Hazardous Effects of Paraffin Candles and Lead Wicks

Hazardous Effects of Paraffin Candles

Flaming candles made from paraffin wax –– the most common kind used to infuse rooms with tender ambiance, warmth, light, and fragrance –– is an unrecognized rise of exposure to indoor air pollution, including the known individual carcinogens, scientists report. Levels can build up in closed rooms, and be reduced by ventilation, they indicated in a haunt presented at the 238th National Meeting of the American Chemical Brotherhood (ACS).

In the study, R. Massoudi Ph.D., and Amid Hamidi , Ph.D., said that that candles made from beeswax or soy, although more high-priced, apparently are healthier. They do not release potentially harmful amounts of indoor air pollutants while retaining all of the ebullience, ambience and fragrance of paraffin candles (which are made from petroleum).

"An occasional paraffin candle and its emissions will not likely act upon you," Hamidi said. "But lighting many paraffin candles every day for years or lighting them again in an unventilated bathroom around a tub, for example, may cause problems."
Besides the more serious risks, he also suggested that some people who imagine they have an indoor allergy or respiratory irritation may in fact absolutely be reacting to air pollutants from burning candles.

Source: American Chemical Society

 

David Krause, an air quality engineer and former employee of the Florida Department of Health, says that the soot given off from the burning of paraffin candles is the same as that given off by burning diesel fuel. Some of the air contaminants in paraffin fumes include toluene, benzene, methyl ethyl ketone (MEK), and naphthalene -- substances found in paint, lacquer and varnish removers.

The U.S. Environmental Protection Agency (EPA) has determined that benzene and toluene are probable human carcinogens. The state of California, under its Proposition 65 Safe Drinking Water and Toxic Enforcement Act of 1986, has identified at least seven major toxins in paraffin wax including the carcinogen benzene.

Source: Healthy & Natural Journal, Oct, 2000 by Vicki L. Elmore

 


Detrimental Effects of Lead Wicks

Even the wicks of some candles can cause problems - they may have a lead or other type of metal core that release toxic emissions during burning.
About 30 percent of the candles on the market have lead core wicks. Lead and zinc are metals commonly used in the core of the wicks. The metal makes the wicks stand up straight making candle manufacturing easier. The University of Michigan conducted a study which showed that one-third of the candles tested from the United States and overseas released more lead into the air than is recommended as safe by the U.S. Environmental Protection Agency (EPA). The study also showed the amounts of lead in the air increased the longer the candles burned.
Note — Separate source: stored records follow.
(* ===== verification/MatchTablesSpec.v ===== *)
(** * What match tables do

    The tables of [MatchTables.v] over match units that stand for abstract
    tables ([MatchUnitSpec]): the entries of a table with actions are well typed,
    and a lookup gives the best of them or the default one. *)

From stdpp Require Import gmap functions.
From S2P Require Import Prelude HandleMgr Ras ByteContainer Data Fields Headers Phv Crc Cksum Calculations.
From S2P Require Import MatchKeyTypes LookupStructures MatchKey TableKeys Counters MatchUnit MatchUnitSpec.
From S2P Require Import Expressions ErrorCodes Parser Actions ActionProfile ActionProfileSpec Meters MatchTables.

Import MatchKeyTypes.

Module MatchTablesSpec.
Import ActionProfile MatchTables.

(** ** Tables with actions *)

(** An entry has as many data as its action has parameters, and the node that follows its action. *)
Definition entry_typed (c : Flow) (e : ActionEntry) : Prop :=
  ∃ f ad node, e = entry_for f ad node ∧ data_fits f ad = true ∧ get_next_node c (Actions.id f) = Some node.

Definition default_typed (c : Flow) (e : ActionEntry) : Prop :=
  e = new_entry ∨ ∃ f ad node, e = entry_for f ad node ∧ data_fits f ad = true.

Inductive top :=
  | TAdd (params : list MatchKey.MatchKeyParam) (f : Actions.ActionFn) (ad : Actions.ActionData) (prio now : Z)
  | TDelete (handle : Z)
  | TModify (handle : Z) (f : Actions.ActionFn) (ad : Actions.ActionData)
  | TDefault (f : Actions.ActionFn) (ad : Actions.ActionData)
  | TReset.

(** The operation on the match unit that an operation of the table comes to. *)
Definition unit_op (c : Flow) (o : top) : option (MatchUnitSpec.op ActionEntry) :=
  match o with
  | TAdd params f ad prio now => node ← get_next_node c (Actions.id f); Some (MatchUnitSpec.Add params (entry_for f ad node) prio now)
  | TDelete handle => Some (MatchUnitSpec.Delete handle)
  | TModify handle f ad => node ← get_next_node c (Actions.id f); Some (MatchUnitSpec.Modify handle (entry_for f ad node))
  | TDefault _ _ => None
  | TReset => Some MatchUnitSpec.Reset
  end.

(** Why a table refuses an operation without asking the unit. *)
Definition refusal {K L J} (t : MatchTable K L J) (o : top) : option MatchErrorCode :=
  match o with
  | TAdd _ f ad _ _ | TModify _ f ad =>
      if immutable_entries t then Some IMMUTABLE_TABLE_ENTRIES else if data_fits f ad then None else Some BAD_ACTION_DATA
  | TDelete _ => if immutable_entries t then Some IMMUTABLE_TABLE_ENTRIES else None
  | TDefault f ad =>
      if const_default_entry t then Some DEFAULT_ENTRY_IS_CONST else
      if match const_default_action t with Some i => negb (i =? Actions.id f) | None => false end then Some DEFAULT_ACTION_IS_CONST else
      if data_fits f ad then None else Some BAD_ACTION_DATA
  | TReset => None
  end.

Section simple.
Context {K L J : Type} `{TableKeyLaws K L, !LookupStructureLaws K L, Judy1Laws J}.
Context (N : Z) (HN : 0 ≤ N ≤ 2 ^ 24).
Context (ks : list MatchKey.KeyF) (ms : list (list Z)) (kb : MatchKey.MatchKeyBuilder).
Context (Hlay : MatchKey.layout ks ms kb) (Hkind : key_kind (K := K) ks) (Hd : version (key_base (default_key : K)) = 0).
Implicit Types (t : MatchTable K L J) (T : MatchUnitSpec.Table K ActionEntry) (o : top).

Definition exec_top t o : option (MatchTable K L J * MatchUnitSpec.res ActionEntry) :=
  match o with
  | TAdd params f ad prio now => '(t, r) ← add_entry t params f ad prio now; Some (t, MatchUnitSpec.RHandle r)
  | TDelete handle => '(t, rc) ← delete_entry t handle; Some (t, MatchUnitSpec.RCode rc)
  | TModify handle f ad => '(t, rc) ← modify_entry t handle f ad; Some (t, MatchUnitSpec.RCode rc)
  | TDefault f ad => '(t, rc) ← set_default_action t f ad; Some (t, MatchUnitSpec.RCode rc)
  | TReset => t ← reset_state t; Some (t, MatchUnitSpec.RCode SUCCESS)
  end.

Record table_ok t T : Prop := {
  tb_unit : MatchUnitSpec.refines N kb (match_unit (base t)) T;
  tb_entries h k e : MatchUnitSpec.t_entries T !! h = Some (k, e) → entry_typed (flow (base t)) e;
  tb_default : default_typed (flow (base t)) (default_entry t);
}.

(** The callers' part: actions that the table has, and what the match unit needs. *)
Definition top_ok t o : Prop :=
  match o with
  | TAdd _ f _ _ _ | TModify _ f _ => is_Some (get_next_node (flow (base t)) (Actions.id f))
  | TDefault f _ => is_Some (get_next_node_default (flow (base t)) (Actions.id f))
  | _ => True
  end ∧
  match unit_op (flow (base t)) o with Some u => MatchUnitSpec.op_ok ks kb (match_unit (base t)) u | None => True end.

(** What a step of the unit leaves typed. *)
Lemma step_typed c T u r T' :
  MatchUnitSpec.step N kb T u r T' →
  (∀ h k e, MatchUnitSpec.t_entries T !! h = Some (k, e) → entry_typed c e) →
  match u with MatchUnitSpec.Add _ e _ _ | MatchUnitSpec.Modify _ e => entry_typed c e | _ => True end →
  ∀ h k e, MatchUnitSpec.t_entries T' !! h = Some (k, e) → entry_typed c e.
Proof.
  intros Hs HT Hu. inversion Hs; subst; cbn [MatchUnitSpec.t_entries MatchUnitSpec.t_set_meta MatchUnitSpec.t_insert MatchUnitSpec.t_remove]; intros h' k' e' E;
    try (by apply (HT _ _ _ E)).
  - apply lookup_insert_Some in E as [[_ [= <- <-]]|[_ E]]; [done|by apply (HT _ _ _ E)].
  - apply lookup_delete_Some in E as [_ E]. by apply (HT _ _ _ E).
  - apply lookup_insert_Some in E as [[_ [= <- <-]]|[_ E]]; [done|by apply (HT _ _ _ E)].
  - by rewrite lookup_empty in E.
Qed.

(** The unit's part of an operation that the table does not refuse. *)
Lemma unit_part t T u : table_ok t T → MatchUnitSpec.op_ok ks kb (match_unit (base t)) u →
  match u with MatchUnitSpec.Add _ e _ _ | MatchUnitSpec.Modify _ e => entry_typed (flow (base t)) e | _ => True end →
  ∃ mu r T', MatchUnitSpec.exec new_entry (match_unit (base t)) u = Some (mu, r) ∧ MatchUnitSpec.step N kb T u r T' ∧
    table_ok (with_base t (with_unit (base t) mu)) T'.
Proof.
  intros [R HT HD] Ho Hu. destruct (MatchUnitSpec.exec_sound new_entry N HN ks ms kb Hlay Hkind _ T u R Ho Hd) as (mu & r & T' & E & Hs & R').
  exists mu, r, T'. split; [done|]. split; [done|]. constructor; [done| |done]. exact (step_typed _ _ _ _ _ Hs HT Hu).
Qed.

(** C20: The operations of a table succeed and keep its entries typed: every
    entry has as many data as its action has parameters, and is followed by the
    node of its action. An operation that is refused says why and changes
    nothing; the others do to the table what the match unit does, and setting the
    default action changes only that. *)
Theorem table_typed t T o : table_ok t T → top_ok t o →
  ∃ t' r T', exec_top t o = Some (t', r) ∧ table_ok t' T' ∧
    match refusal t o with
    | Some e => t' = t ∧ T' = T ∧ (r = MatchUnitSpec.RHandle (Err e) ∨ r = MatchUnitSpec.RCode e)
    | None =>
        match unit_op (flow (base t)) o with
        | Some u => MatchUnitSpec.step N kb T u r T' ∧ default_entry t' = default_entry t
        | None => T' = T ∧ r = MatchUnitSpec.RCode SUCCESS ∧ match_unit (base t') = match_unit (base t)
        end
    end.
Proof.
  intros Ht [Hn Ho]. destruct o as [params f ad prio now|handle|handle f ad|f ad|]; cbn [exec_top refusal unit_op].
  - unfold add_entry. destruct (immutable_entries t); [by eauto 10|]. destruct (data_fits f ad) eqn:Ef; cbn [negb]; [|by eauto 10].
    destruct Hn as [node En]. cbn in Ho. rewrite En in Ho |- *. cbn [mbind option_bind] in Ho |- *.
    destruct (unit_part t T _ Ht Ho) as (mu & r & T' & E & Hs & Ht'); [by exists f, ad, node|]. unfold MatchUnitSpec.exec in E.
    destruct (MatchUnit.add_entry _ _ _ _ _) as [[mu' r']|]; [|discriminate E]. injection E as -> <-.
    msimpl. by eauto 10.
  - unfold delete_entry. destruct (immutable_entries t); [by eauto 10|].
    destruct (unit_part t T _ Ht Ho) as (mu & r & T' & E & Hs & Ht'); [done|]. unfold MatchUnitSpec.exec in E.
    destruct (MatchUnit.delete_entry_ _ _) as [[mu' r']|]; [|discriminate E]. injection E as -> <-.
    msimpl. by eauto 10.
  - unfold modify_entry. destruct (immutable_entries t); [by eauto 10|]. destruct (data_fits f ad) eqn:Ef; cbn [negb]; [|by eauto 10].
    destruct Hn as [node En]. cbn in Ho. rewrite En in Ho |- *. cbn [mbind option_bind] in Ho |- *.
    destruct (unit_part t T _ Ht Ho) as (mu & r & T' & E & Hs & Ht'); [by exists f, ad, node|]. unfold MatchUnitSpec.exec in E.
    destruct (MatchUnit.modify_entry_ _ _ _) as [[mu' r']|]; [|discriminate E]. injection E as -> <-.
    msimpl. by eauto 10.
  - unfold set_default_action. destruct (const_default_entry t); [by eauto 10|]. destruct (match const_default_action t with Some _ => _ | None => _ end); [by eauto 10|].
    destruct (data_fits f ad) eqn:Ef; cbn [negb]; [|by eauto 10]. destruct Hn as [node En]. rewrite En. msimpl. eexists _, _, T. split; [done|]. split; [|done].
    destruct Ht as [R HT HD]. constructor; cbn; [done| |right; by exists f, ad, node].
    intros h k e E. destruct (HT h k e E) as (f' & ad' & node' & ? & ? & Eg). exists f', ad', node'. split; [done|]. split; [done|]. exact Eg.
  - unfold reset_state. destruct (unit_part t T _ Ht Ho) as (mu & r & T' & E & Hs & Ht'); [done|]. unfold MatchUnitSpec.exec in E.
    destruct (MatchUnit.reset_state _ _) as [mu'|]; [|discriminate E]. injection E as -> <-.
    msimpl. by eauto 10.
Qed.

(** Looking a packet up in a table gives the entry with the best of the
    matching keys, which is typed and counted as hit, or, when no key matches,
    the default entry; the rest of the table is left alone. *)
Theorem match_table_lookup t T phv len ts :
  table_ok t T → MatchUnitSpec.op_ok ks kb (match_unit (base t)) (MatchUnitSpec.LookupPkt phv len ts) →
  ∃ t' hit e T', lookup t phv len ts = Some (t', hit, e) ∧ table_ok t' T' ∧
    MatchUnitSpec.step N kb T (MatchUnitSpec.LookupPkt phv len ts) (MatchUnitSpec.RFound ((λ h, (h, e)) <$> hit)) T' ∧
    match hit with Some _ => entry_typed (flow (base t)) e | None => e = default_entry t end.
Proof.
  intros Ht Ho. destruct (unit_part t T _ Ht Ho I) as (mu & r & T' & E & Hs & Ht'). unfold MatchUnitSpec.exec in E.
  unfold lookup, unit_lookup. destruct (MatchUnit.lookup_pkt _ _ _ _) as [[mu' found]|]; [|discriminate E]. injection E as -> <-. msimpl. eexists _, _, _, T'. split; [done|]. split; [done|].
  destruct found as [[h e]|]; cbn; [|done]. split; [done|]. inversion Hs; subst. by eapply (tb_entries t T Ht).
Qed.
End simple.
End MatchTablesSpec.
The U.S. Consumer Product Safety Commission (CPSC) has also determined that candles using lead wicks could present a lead poisoning hazard to young children. Studies have found that despite a voluntary industry agreement in the past to remove lead from candle wicks, a small percentage of candles sold today still contains lead in their wicks. The lead cores are used to hold the wicks upright as they burn. The study found that lead-core wicks could emit relatively large amounts of lead into the air during burning. The emitted lead presents a risk to children from exposure through inhalation and from ingestion of lead that may settle on surfaces in the room. This deposited lead could remain accessible to a child for an extended period of time and allow exposure through direct mouthing of surfaces or objects or by hand-to-mouth contact. Some of the candles emitted lead levels in excess of 2,200 micrograms per hour - about five times the rate that could lead to elevated levels of lead in a child. CPSC estimates that a level of 430 micrograms per hour could result in hazardous exposure to children.

The CPSC found that burning a candle with a lead wick for four hours per day, for 15 to 30 days, could result in blood lead levels above the 10 micrograms per deciliter that is considered a health concern for young children.

Lead poisoning in children is associated with behavioural problems, learning disabilities, hearing problems and growth retardation. Because lead accumulates in the body, even exposure to small amounts of lead can contribute to the overall level of lead in the blood. It is estimated that approximately 1 in every 25 children under the age of 6 in the United States has elevated levels of lead in their blood; that is almost one million children nationwide. The primary source of lead poisoning in the United States is lead from paint in old homes.